Work task: Please repeat each of the records that follow, exactly as written.

Dataset extract:
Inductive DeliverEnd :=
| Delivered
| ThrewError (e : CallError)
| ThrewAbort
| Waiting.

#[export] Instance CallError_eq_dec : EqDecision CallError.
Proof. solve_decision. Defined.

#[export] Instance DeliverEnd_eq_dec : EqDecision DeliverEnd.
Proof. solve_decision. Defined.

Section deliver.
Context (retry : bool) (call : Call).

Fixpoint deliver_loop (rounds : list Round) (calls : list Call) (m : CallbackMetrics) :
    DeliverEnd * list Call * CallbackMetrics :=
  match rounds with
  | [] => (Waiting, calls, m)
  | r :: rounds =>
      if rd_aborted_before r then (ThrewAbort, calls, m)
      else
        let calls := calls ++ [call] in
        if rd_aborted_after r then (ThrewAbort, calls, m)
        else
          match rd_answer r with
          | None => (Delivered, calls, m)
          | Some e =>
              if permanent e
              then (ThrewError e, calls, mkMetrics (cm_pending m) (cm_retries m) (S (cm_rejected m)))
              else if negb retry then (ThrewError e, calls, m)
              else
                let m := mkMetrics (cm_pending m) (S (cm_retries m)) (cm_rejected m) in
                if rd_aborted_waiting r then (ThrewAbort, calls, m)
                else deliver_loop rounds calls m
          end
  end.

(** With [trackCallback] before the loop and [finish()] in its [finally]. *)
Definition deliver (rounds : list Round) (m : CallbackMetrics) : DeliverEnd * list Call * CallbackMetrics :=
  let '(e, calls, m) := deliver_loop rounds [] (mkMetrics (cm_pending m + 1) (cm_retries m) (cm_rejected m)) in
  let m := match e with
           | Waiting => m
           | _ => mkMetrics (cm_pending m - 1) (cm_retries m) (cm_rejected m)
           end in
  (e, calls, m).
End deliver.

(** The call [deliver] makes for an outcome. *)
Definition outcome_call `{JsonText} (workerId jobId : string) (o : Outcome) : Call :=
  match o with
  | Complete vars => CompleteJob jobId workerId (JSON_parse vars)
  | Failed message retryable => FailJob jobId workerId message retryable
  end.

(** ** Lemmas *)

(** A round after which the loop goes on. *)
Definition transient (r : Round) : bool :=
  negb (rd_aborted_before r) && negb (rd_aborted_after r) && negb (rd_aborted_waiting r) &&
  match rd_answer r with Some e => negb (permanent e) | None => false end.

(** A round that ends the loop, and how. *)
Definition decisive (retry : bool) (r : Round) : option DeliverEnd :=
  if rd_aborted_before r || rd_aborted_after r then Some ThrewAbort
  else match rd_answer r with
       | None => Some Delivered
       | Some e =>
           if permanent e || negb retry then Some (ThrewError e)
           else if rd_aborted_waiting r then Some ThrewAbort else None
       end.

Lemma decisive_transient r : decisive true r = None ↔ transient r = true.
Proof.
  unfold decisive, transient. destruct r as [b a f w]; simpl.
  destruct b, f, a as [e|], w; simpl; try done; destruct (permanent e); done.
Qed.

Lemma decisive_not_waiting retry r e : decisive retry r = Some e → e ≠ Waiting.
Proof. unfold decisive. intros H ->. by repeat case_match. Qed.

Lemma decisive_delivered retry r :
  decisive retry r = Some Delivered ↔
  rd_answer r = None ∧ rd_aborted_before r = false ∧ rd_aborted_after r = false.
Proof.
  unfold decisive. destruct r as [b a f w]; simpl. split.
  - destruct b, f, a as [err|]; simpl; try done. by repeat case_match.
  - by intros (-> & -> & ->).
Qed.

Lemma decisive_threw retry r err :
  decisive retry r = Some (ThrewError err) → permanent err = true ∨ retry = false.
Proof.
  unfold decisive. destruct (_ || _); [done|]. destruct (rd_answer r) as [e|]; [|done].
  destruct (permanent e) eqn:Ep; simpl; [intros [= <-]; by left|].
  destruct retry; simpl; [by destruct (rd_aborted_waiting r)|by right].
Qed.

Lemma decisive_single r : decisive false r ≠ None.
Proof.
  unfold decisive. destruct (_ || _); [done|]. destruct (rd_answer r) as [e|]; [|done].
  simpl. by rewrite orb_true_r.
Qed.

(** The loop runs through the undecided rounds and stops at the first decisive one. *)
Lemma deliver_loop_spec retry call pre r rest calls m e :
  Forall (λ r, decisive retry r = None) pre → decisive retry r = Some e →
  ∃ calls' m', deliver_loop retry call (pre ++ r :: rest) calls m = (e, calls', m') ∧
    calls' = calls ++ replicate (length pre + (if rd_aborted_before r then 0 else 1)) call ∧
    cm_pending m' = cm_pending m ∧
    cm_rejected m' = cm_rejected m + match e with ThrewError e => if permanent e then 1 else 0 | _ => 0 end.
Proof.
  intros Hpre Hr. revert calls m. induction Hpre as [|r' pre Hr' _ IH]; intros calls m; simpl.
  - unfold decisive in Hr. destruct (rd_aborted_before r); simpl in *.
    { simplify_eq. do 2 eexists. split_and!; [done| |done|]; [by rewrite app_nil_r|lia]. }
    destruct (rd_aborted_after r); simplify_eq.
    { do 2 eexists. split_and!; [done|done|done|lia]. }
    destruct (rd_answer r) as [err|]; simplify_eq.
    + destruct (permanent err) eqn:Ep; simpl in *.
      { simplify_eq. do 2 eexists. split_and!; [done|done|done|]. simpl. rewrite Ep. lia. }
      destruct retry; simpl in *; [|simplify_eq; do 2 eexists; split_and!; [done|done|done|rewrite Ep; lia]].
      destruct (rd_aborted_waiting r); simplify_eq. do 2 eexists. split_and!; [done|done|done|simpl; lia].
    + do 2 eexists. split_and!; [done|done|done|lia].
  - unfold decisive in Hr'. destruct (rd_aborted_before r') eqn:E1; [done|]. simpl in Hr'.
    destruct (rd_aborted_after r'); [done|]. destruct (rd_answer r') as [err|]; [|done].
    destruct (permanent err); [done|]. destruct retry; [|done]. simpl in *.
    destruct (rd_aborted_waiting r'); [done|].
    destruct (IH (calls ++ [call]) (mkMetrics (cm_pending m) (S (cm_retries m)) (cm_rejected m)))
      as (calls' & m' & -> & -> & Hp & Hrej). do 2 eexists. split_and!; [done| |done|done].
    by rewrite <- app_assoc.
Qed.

Solution:
Inductive DeliverEnd :=
| Delivered
| ThrewError (e : CallError)
| ThrewAbort
| Waiting.

#[export] Instance CallError_eq_dec : EqDecision CallError.
Proof. solve_decision. Defined.

#[export] Instance DeliverEnd_eq_dec : EqDecision DeliverEnd.
Proof. solve_decision. Defined.

Section deliver.
Context (retry : bool) (call : Call).

Fixpoint deliver_loop (rounds : list Round) (calls : list Call) (m : CallbackMetrics) :
    DeliverEnd * list Call * CallbackMetrics :=
  match rounds with
  | [] => (Waiting, calls, m)
  | r :: rounds =>
      if rd_aborted_before r then (ThrewAbort, calls, m)
      else
        let calls := calls ++ [call] in
        if rd_aborted_after r then (ThrewAbort, calls, m)
        else
          match rd_answer r with
          | None => (Delivered, calls, m)
          | Some e =>
              if permanent e
              then (ThrewError e, calls, mkMetrics (cm_pending m) (cm_retries m) (S (cm_rejected m)))
              else if negb retry then (ThrewError e, calls, m)
              else
                let m := mkMetrics (cm_pending m) (S (cm_retries m)) (cm_rejected m) in
                if rd_aborted_waiting r then (ThrewAbort, calls, m)
                else deliver_loop rounds calls m
          end
  end.

(** With [trackCallback] before the loop and [finish()] in its [finally]. *)
Definition deliver (rounds : list Round) (m : CallbackMetrics) : DeliverEnd * list Call * CallbackMetrics :=
  let '(e, calls, m) := deliver_loop rounds [] (mkMetrics (cm_pending m + 1) (cm_retries m) (cm_rejected m)) in
  let m := match e with
           | Waiting => m
           | _ => mkMetrics (cm_pending m - 1) (cm_retries m) (cm_rejected m)
           end in
  (e, calls, m).
End deliver.

(** The call [deliver] makes for an outcome. *)
Definition outcome_call `{JsonText} (workerId jobId : string) (o : Outcome) : Call :=
  match o with
  | Complete vars => CompleteJob jobId workerId (JSON_parse vars)
  | Failed message retryable => FailJob jobId workerId message retryable
  end.

(** ** Lemmas *)

(** A round after which the loop goes on. *)
Definition transient (r : Round) : bool :=
  negb (rd_aborted_before r) && negb (rd_aborted_after r) && negb (rd_aborted_waiting r) &&
  match rd_answer r with Some e => negb (permanent e) | None => false end.

(** A round that ends the loop, and how. *)
Definition decisive (retry : bool) (r : Round) : option DeliverEnd :=
  if rd_aborted_before r || rd_aborted_after r then Some ThrewAbort
  else match rd_answer r with
       | None => Some Delivered
       | Some e =>
           if permanent e || negb retry then Some (ThrewError e)
           else if rd_aborted_waiting r then Some ThrewAbort else None
       end.

Lemma decisive_transient r : decisive true r = None ↔ transient r = true.
Proof.
  unfold decisive, transient. destruct r as [b a f w]; simpl.
  destruct b, f, a as [e|], w; simpl; try done; destruct (permanent e); done.
Qed.

Lemma decisive_not_waiting retry r e : decisive retry r = Some e → e ≠ Waiting.
Proof. unfold decisive. intros H ->. by repeat case_match. Qed.

Lemma decisive_delivered retry r :
  decisive retry r = Some Delivered ↔
  rd_answer r = None ∧ rd_aborted_before r = false ∧ rd_aborted_after r = false.
Proof.
  unfold decisive. destruct r as [b a f w]; simpl. split.
  - destruct b, f, a as [err|]; simpl; try done. by repeat case_match.
  - by intros (-> & -> & ->).
Qed.

Lemma decisive_threw retry r err :
  decisive retry r = Some (ThrewError err) → permanent err = true ∨ retry = false.
Proof.
  unfold decisive. destruct (_ || _); [done|]. destruct (rd_answer r) as [e|]; [|done].
  destruct (permanent e) eqn:Ep; simpl; [intros [= <-]; by left|].
  destruct retry; simpl; [by destruct (rd_aborted_waiting r)|by right].
Qed.

Lemma decisive_single r : decisive false r ≠ None.
Proof.
  unfold decisive. destruct (_ || _); [done|]. destruct (rd_answer r) as [e|]; [|done].
  simpl. by rewrite orb_true_r.
Qed.

(** The loop runs through the undecided rounds and stops at the first decisive one. *)
Lemma deliver_loop_spec retry call pre r rest calls m e :
  Forall (λ r, decisive retry r = None) pre → decisive retry r = Some e →
  ∃ calls' m', deliver_loop retry call (pre ++ r :: rest) calls m = (e, calls', m') ∧
    calls' = calls ++ replicate (length pre + (if rd_aborted_before r then 0 else 1)) call ∧
    cm_pending m' = cm_pending m ∧
    cm_rejected m' = cm_rejected m + match e with ThrewError e => if permanent e then 1 else 0 | _ => 0 end.
Proof.
  intros Hpre Hr. revert calls m. induction Hpre as [|r' pre Hr' _ IH]; intros calls m; simpl.
  - unfold decisive in Hr. destruct (rd_aborted_before r); simpl in *.
    { simplify_eq. do 2 eexists. split_and!; [done| |done|]; [by rewrite app_nil_r|lia]. }
    destruct (rd_aborted_after r); simplify_eq.
    { do 2 eexists. split_and!; [done|done|done|lia]. }
    destruct (rd_answer r) as [err|]; simplify_eq.
    + destruct (permanent err) eqn:Ep; simpl in *.
      { simplify_eq. do 2 eexists. split_and!; [done|done|done|]. simpl. rewrite Ep. lia. }
      destruct retry; simpl in *; [|simplify_eq; do 2 eexists; split_and!; [done|done|done|rewrite Ep; lia]].
      destruct (rd_aborted_waiting r); simplify_eq. do 2 eexists. split_and!; [done|done|done|simpl; lia].
    + do 2 eexists. split_and!; [done|done|done|lia].
  - unfold decisive in Hr'. destruct (rd_aborted_before r') eqn:E1; [done|]. simpl in Hr'.
    destruct (rd_aborted_after r'); [done|]. destruct (rd_answer r') as [err|]; [|done].
    destruct (permanent err); [done|]. destruct retry; [|done]. simpl in *.
    destruct (rd_aborted_waiting r'); [done|].
    destruct (IH (calls ++ [call]) (mkMetrics (cm_pending m) (S (cm_retries m)) (cm_rejected m)))
      as (calls' & m' & -> & -> & Hp & Hrej). do 2 eexists. split_and!; [done| |done|done].
    by rewrite <- app_assoc.
Qed.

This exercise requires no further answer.